Work to complete:
Could you count the lines in the data that contain "Hbefore"? Reply with the number only.

• • • • • • •

(** * Telescope: timing phases, archive parsing, telemetry merge and report data

    A shallow embedding of the data pipeline of the Telescope page-load
    tester:

    - [Report]  embeds [processors/generate_visual_report.ts]
      ([calculateTimingPhases], [parseHarFile], [formatNumber], the
      layout-shift and network-row parts of [generateHtml]);
    - [Runner]  embeds the archive post-processing of [src/testRunner.ts]
      ([mergeEntries], [fillOutHar]);
    - [Types]   embeds the records of [src/types.ts] these functions read
      and write.

    Numbers.  Every number the pipeline handles is read from a JSON file
    or handed over by the browser as a finite double.  They are modelled
    as exact rationals [Q]; a field that may be missing is an [option].
    Numbers obtained by arithmetic are compared with [==]; [=] is used
    where the code copies a value or returns a literal.

    The code rounds the result of every operation to a double, the model
    does not.  Rounding keeps comparisons, maxima and minima, copies, the
    value of one operation on given operands, and the order of results
    (a larger operand gives a result that is not smaller).  It does not
    keep identities that span several operations: sums of percentages,
    differences that telescope, the grouping of a sum.  Where the model
    shows such an identity, the code shows it up to rounding. *)

From Stdlib Require Import ZArith QArith Qround Qminmax Qabs Lqa Lia.
From Stdlib Require Import Bool String Ascii List DecimalString.
From Stdlib Require Import DecimalN DecimalPos Orders Sorting Mergesort.
From Stdlib Require Import Permutation.
Import ListNotations.
(** X5: in a table whose short names are pairwise different, an entry whose
    short name is not a layer name of any group is found by its own short
    name. *)
Theorem pin_layer_info_own_short_name (T : PinPDKInfo) (p : PinLayerInfo) :
  NoDup (short_layer_name <$> pin_layer_infos T) →
  (∀ g, g ∈ layer_group_definitions T → short_layer_name p ∉ layers g) →
  p ∈ pin_layer_infos T →
  pin_layer_info list_of_set T (short_layer_name p) = Some p.
Proof. apply pin_layer_info_fresh_short_name. Qed.

(** X6: in a table where no short name is a layer name of a group, a layer
    that lies in the group expansion of the entry [p] and of no other entry
    resolves to [p]. *)
Theorem pin_layer_info_layer_of_entry (T : PinPDKInfo) (p : PinLayerInfo)
    (L : LayerUniqueName) :
  (∀ q g, q ∈ pin_layer_infos T → g ∈ layer_group_definitions T →
          short_layer_name q ∉ layers g) →
  (∀ q, q ∈ pin_layer_infos T → L ∈ expansion T q → q = p) →
  p ∈ pin_layer_infos T →
  L ∈ expansion T p →
  pin_layer_info list_of_set T L = Some p.
Proof.
  intros Hfresh Hdisj Hp HL.
  assert (∀ q, q ∈ pin_layer_infos T →
               entry_matches list_of_set T L q → q = p) as Honly.
  { intros q Hq [Hname|Hexp]; [|by apply Hdisj].
    apply elem_of_layers_of_groups in HL as (g & Hg & _ & Hl); [|done].
    destruct (Hfresh q g Hq Hg). by rewrite <-Hname. }
  unfold pin_layer_info. rewrite pin_layer_info_loop_find.
  destruct (list_find _ _) as [[i q]|] eqn:Hfind.
  - apply list_find_Some in Hfind as (Hi & Hq & _). cbn. f_equal.
    apply Honly; [|done]. apply list_elem_of_lookup. eauto.
  - apply list_find_None in Hfind. rewrite Forall_forall in Hfind.
    destruct (Hfind p Hp). by right.
Qed.

End QueryExtras.

(** * Further properties of the registry *)

Section RegistryExtras.

Context {Path : Type} `{!EqDecision Path}.
Variable path_le : relation Path.
Context `{!RelDecision path_le, !PartialOrder path_le, !Total path_le}.
Variable glob_json : Path → list Path.

Abbreviation found := (json_files path_le glob_json).
Abbreviation registry := (factory_init path_le glob_json).

Lemma found_same_files (search_path1 search_path2 : list Path) :
  (∀ f, (∃ dir, dir ∈ search_path1 ∧ f ∈ glob_json dir) ↔
        (∃ dir, dir ∈ search_path2 ∧ f ∈ glob_json dir)) →
  found search_path1 = found search_path2.
Proof.
  intros Hsame. apply (StronglySorted_unique path_le).
  - apply StronglySorted_merge_sort; apply _.
  - apply StronglySorted_merge_sort; apply _.
  - apply NoDup_Permutation.
    + apply NoDup_discovered.
    + apply NoDup_discovered.
    + intros f. by rewrite !elem_of_discovered.
Qed.

(** X7: the registry and the printed lines depend only on the set of files the
    search path leads to: the order of the directories, a directory listed
    twice and a file reached through two directories change nothing. *)
Theorem factory_init_same_files (fs : FileSystem Path)
    (search_path1 search_path2 : list Path) :
  (∀ f, (∃ dir, dir ∈ search_path1 ∧ f ∈ glob_json dir) ↔
        (∃ dir, dir ∈ search_path2 ∧ f ∈ glob_json dir)) →
  registry fs search_path1 = registry fs search_path2.
Proof.
  intros Hsame. unfold factory_init.
  by rewrite (found_same_files search_path1 search_path2).
Qed.

(** X8: of any number of discovered files that declare a technology, the one
    that is last in the path order provides the registered table. *)
Theorem factory_init_last_declaring_file (fs : FileSystem Path)
    (search_path : list Path) (f : Path) (T : PinPDKInfo) :
  f ∈ found search_path →
  read_json fs f = Ok T →
  (∀ g, g ∈ found search_path → declares fs g (tech_name T) → path_le g f) →
  pdk_info (registry fs search_path) (tech_name T) = Some T.
Proof.
  intros Hf Hread Hlast.
  by apply (factory_init_greatest_wins path_le glob_json fs search_path f).
Qed.


End RegistryExtras.

(** * Properties of the plugin *)

(** X10: [focusNextPrevChild] always puts the focus on one of the three fields
    and reports the key as handled; from a field, three steps forward come
    back to it, and a step back undoes a step forward and conversely. *)
Theorem focusNextPrevChild_cycle (next : bool) (focus : Focus) :
  (focusNextPrevChild next focus).1 ≠ Elsewhere
  ∧ (focusNextPrevChild next focus).2 = true
  ∧ (focus ≠ Elsewhere →
     navigateToNextTextField
       (navigateToNextTextField (navigateToNextTextField focus)) = focus
     ∧ (focusNextPrevChild false (focusNextPrevChild true focus).1).1 = focus
     ∧ (focusNextPrevChild true (focusNextPrevChild false focus).1).1
       = focus).
Proof. by destruct next, focus. Qed.

(** X11: [get_current_layer_name] never returns the wildcard source ["*/*@*"];
    what it returns is the name of the current layer, or its source when
    the name is empty. *)
Theorem get_current_layer_name_Some
    (current_layer : option (option LayerProperties)) (n : string) :
  get_current_layer_name current_layer = Some n →
  n ≠ "*/*@*"
  ∧ ∃ lp, current_layer = Some (Some lp)
          ∧ ((lp_name lp ≠ "" ∧ n = lp_name lp)
             ∨ (lp_name lp = "" ∧ n = lp_source lp)).
Proof.
  destruct current_layer as [[lp|]|]; [|done..].
  unfold get_current_layer_name.
  destruct (decide (lp_name lp = "")) as [Hempty|Hname];
    (case_decide; [done|]); intros [= <-];
    (split; [done|]); exists lp; (split; [done|]); auto.
Qed.

(** X12: [visible_layer_indexes] lists exactly the layer indexes, other than -1,
    of the layers that are visible and valid. *)
Theorem visible_layer_indexes_spec (each_layer : list LayerProperties)
    (i : Z) :
  i ∈ visible_layer_indexes each_layer ↔
  i ≠ (-1)%Z
  ∧ ∃ lref, lref ∈ each_layer ∧ lp_visible lref = true
            ∧ lp_valid lref = true ∧ lp_layer_index lref = i.
Proof.
  induction each_layer as [|lref rest IH]; cbn [visible_layer_indexes].
  { split; [by intros ?%elem_of_nil|]. by intros (_ & ? & ?%elem_of_nil & _). }
  destruct (lp_visible lref) eqn:Hvis, (lp_valid lref) eqn:Hval; cbn [andb];
    try case_decide; rewrite ?elem_of_cons, IH; clear IH;
    (split; [intros Hi|intros (Hne & l & Hl & ? & ? & ?)]).
  all: try (destruct Hi as (? & l & ? & ?); split; [done|];
            exists l; split; [by right|done]).
  all: try (apply elem_of_cons in Hl as [->|Hl]; [congruence|];
            split; [done|]; by exists l).
  - destruct Hi as [->|(? & l & ? & ?)].
    + split; [done|]. exists lref. split_and!; [by left|done..].
    + split; [done|]. exists l. split; [by right|done].
  - apply elem_of_cons in Hl as [->|Hl]; [by left|].
    right. split; [done|]. by exists l.
Qed.

(** The lookup by name returns the first layer of the view whose name or
    whose source is the name asked for. *)
Lemma layer_properties_for_layer_name_find
    (begin_layers : list LayerProperties) (n : string) :
  layer_properties_for_layer_name begin_layers n
  = snd <$> list_find (λ lp, lp_name lp = n ∨ lp_source lp = n) begin_layers.
Proof.
  induction begin_layers as [|lp rest IH]; [done|].
  cbn [layer_properties_for_layer_name list_find].
  destruct (decide (lp_name lp = n)) as [Hname|Hname].
  { by rewrite decide_True by (by left). }
  destruct (decide (lp_source lp = n)) as [Hsrc|Hsrc].
  { by rewrite decide_True by (by right). }
  rewrite decide_False by (by intros [?|?]).
  rewrite IH. by destruct (list_find _ rest) as [[i q]|].
Qed.

Section PluginExtras.

Context {Float : Type}.
Variable list_of_set : list LayerUniqueName → list LayerUniqueName.
Variable layout_layer : Z → Z → Z.

Abbreviation number := (layer_number_for_layer_name layout_layer).
Abbreviation commit := (commit_place_pin list_of_set layout_layer).
Abbreviation box_on layers config dpoint :=
  (λ ln, InsertBox (number layers ln) dpoint (width config) (height config)).
Abbreviation text_on layers config dpoint :=
  (λ ln, [InsertText (number layers ln) (pin_label config) dpoint;
          ConfigSave (pin_label config) (width config) (height config)]).

Implicit Types (config : PinToolConfig Float) (dpoint : Float * Float).
Implicit Types (layers : list LayerProperties) (self : PinToolPlugin).

(** X13: [layer_number_for_layer_name] answers -1 for a name that no layer of
    the view has as its name or source; any other answer is the layer index
    of the first layer with that name or source, or what [layout.layer]
    returns for its source when that index is -1. *)
Theorem layer_number_for_layer_name_spec layers (n : string) :
  ((∀ lp, lp ∈ layers → lp_name lp ≠ n ∧ lp_source lp ≠ n) →
   layer_number_for_layer_name layout_layer layers n = (-1)%Z)
  ∧ (layer_number_for_layer_name layout_layer layers n ≠ (-1)%Z →
     ∃ before lp after,
       layers = before ++ lp :: after
       ∧ Forall (λ l, lp_name l ≠ n ∧ lp_source l ≠ n) before
       ∧ (lp_name lp = n ∨ lp_source lp = n)
       ∧ ((lp_layer_index lp ≠ (-1)%Z
           ∧ layer_number_for_layer_name layout_layer layers n
             = lp_layer_index lp)
          ∨ (lp_layer_index lp = (-1)%Z
             ∧ layer_number_for_layer_name layout_layer layers n
               = layout_layer (lp_source_layer lp) (lp_source_datatype lp)))).
Proof.
  unfold layer_number_for_layer_name.
  rewrite layer_properties_for_layer_name_find.
  destruct (list_find _ layers) as [[i lp]|] eqn:Hfind; cbn.
  - apply list_find_Some in Hfind as (Hi & Hlp & Hbefore). split.
    + intros Hnone. destruct (Hnone lp) as [? ?]; [|by destruct Hlp].
      apply list_elem_of_lookup. eauto.
    + intros Hnum. exists (take i layers), lp, (drop (S i) layers).
      split_and!; [by rewrite take_drop_middle| |done|].
      * apply Forall_forall. intros l Hl.
        apply list_elem_of_lookup in Hl as [j Hj].
        pose proof (lookup_lt_Some _ _ _ Hj) as Hlt.
        rewrite length_take in Hlt.
        rewrite lookup_take_lt in Hj by lia.
        assert (j < i)%nat as Hji by lia.
        pose proof (Hbefore j l Hj Hji) as Hno. split; intros ?; apply Hno; auto.
      * case_decide; [left|right]; [done|].
        split; [|done]. by destruct (decide (lp_layer_index lp = (-1)%Z)).
  - split; [done|]. by intros [].
Qed.

(** X14: the configuration [activated] hands to the dock selects no layer, or
    the short name of the entry that the current layer resolves to in the
    table registered for the technology of the layout; that name is one of
    the items [update_tech] has just put into the combo box. *)
Theorem activated_selection {Path : Type} (pdk_info_factory : Factory Path)
    (tech : option string) (current_layer : option (option LayerProperties))
    config (s : string) :
  config_short_layer_name config = None →
  config_short_layer_name
    (activated list_of_set pdk_info_factory tech current_layer config).2
  = Some s →
  s ∈ (activated list_of_set pdk_info_factory tech current_layer config).1.2
  ∧ ∃ tech_name T n p,
      tech = Some tech_name
      ∧ pdk_info pdk_info_factory tech_name = Some T
      ∧ get_current_layer_name current_layer = Some n
      ∧ pin_layer_info list_of_set T n = Some p
      ∧ p ∈ pin_layer_infos T
      ∧ short_layer_name p = s
      ∧ (activated list_of_set pdk_info_factory tech current_layer config).1.1
        = mkPinToolPlugin (Some T) (Some p).
Proof.
  intros Hnone. unfold activated, update_tech. cbn [fst snd].
  destruct tech as [tech_name|]; [|by rewrite Hnone].
  destruct (pdk_info pdk_info_factory tech_name) as [T|] eqn:HT;
    [|by rewrite Hnone].
  destruct (get_current_layer_name current_layer) as [n|] eqn:Hn;
    [|by rewrite Hnone].
  destruct (pin_layer_info list_of_set T n) as [p|] eqn:Hp;
    [|by rewrite Hnone].
  cbn. intros [= <-].
  assert (p ∈ pin_layer_infos T) as Hin.
  { unfold pin_layer_info in Hp. rewrite pin_layer_info_loop_find in Hp.
    destruct (list_find _ _) as [[i q]|] eqn:Hfind; simplify_eq/=.
    apply list_find_Some in Hfind as (Hi & _). apply list_elem_of_lookup. eauto. }
  split.
  - right. apply list_elem_of_fmap. by exists p.
  - exists tech_name, T, n, p. by split_and!.
Qed.

(** *** Placing a pin *)

Lemma place_boxes_found layers config dpoint (lns : list LayerUniqueName) :
  Forall (λ ln, number layers ln ≠ (-1)%Z) lns →
  place_boxes layout_layer layers config dpoint lns
  = (box_on layers config dpoint <$> lns, None).
Proof.
  induction 1 as [|ln lns Hln _ IH]; [done|].
  cbn [place_boxes fmap list_fmap]. rewrite decide_False by done.
  by rewrite IH.
Qed.

Lemma place_boxes_missing layers config dpoint
    (before after : list LayerUniqueName) (ln : LayerUniqueName) :
  Forall (λ ln, number layers ln ≠ (-1)%Z) before →
  number layers ln = (-1)%Z →
  place_boxes layout_layer layers config dpoint (before ++ ln :: after)
  = (box_on layers config dpoint <$> before, Some (LayerIndexNotFound ln)).
Proof.
  intros Hbefore Hln. induction Hbefore as [|l before Hl _ IH].
  - cbn [app place_boxes]. by rewrite decide_True.
  - cbn [app place_boxes fmap list_fmap]. rewrite decide_False by done.
    by rewrite IH.
Qed.

Lemma place_texts_found layers config dpoint (lns : list LayerUniqueName) :
  Forall (λ ln, number layers ln ≠ (-1)%Z) lns →
  place_texts layout_layer layers config dpoint lns
  = (lns ≫= text_on layers config dpoint, None).
Proof.
  induction 1 as [|ln lns Hln _ IH]; [done|].
  cbn [place_texts]. rewrite decide_False by done.
  by rewrite IH.
Qed.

• • • • • • •

Output of the exercise:
3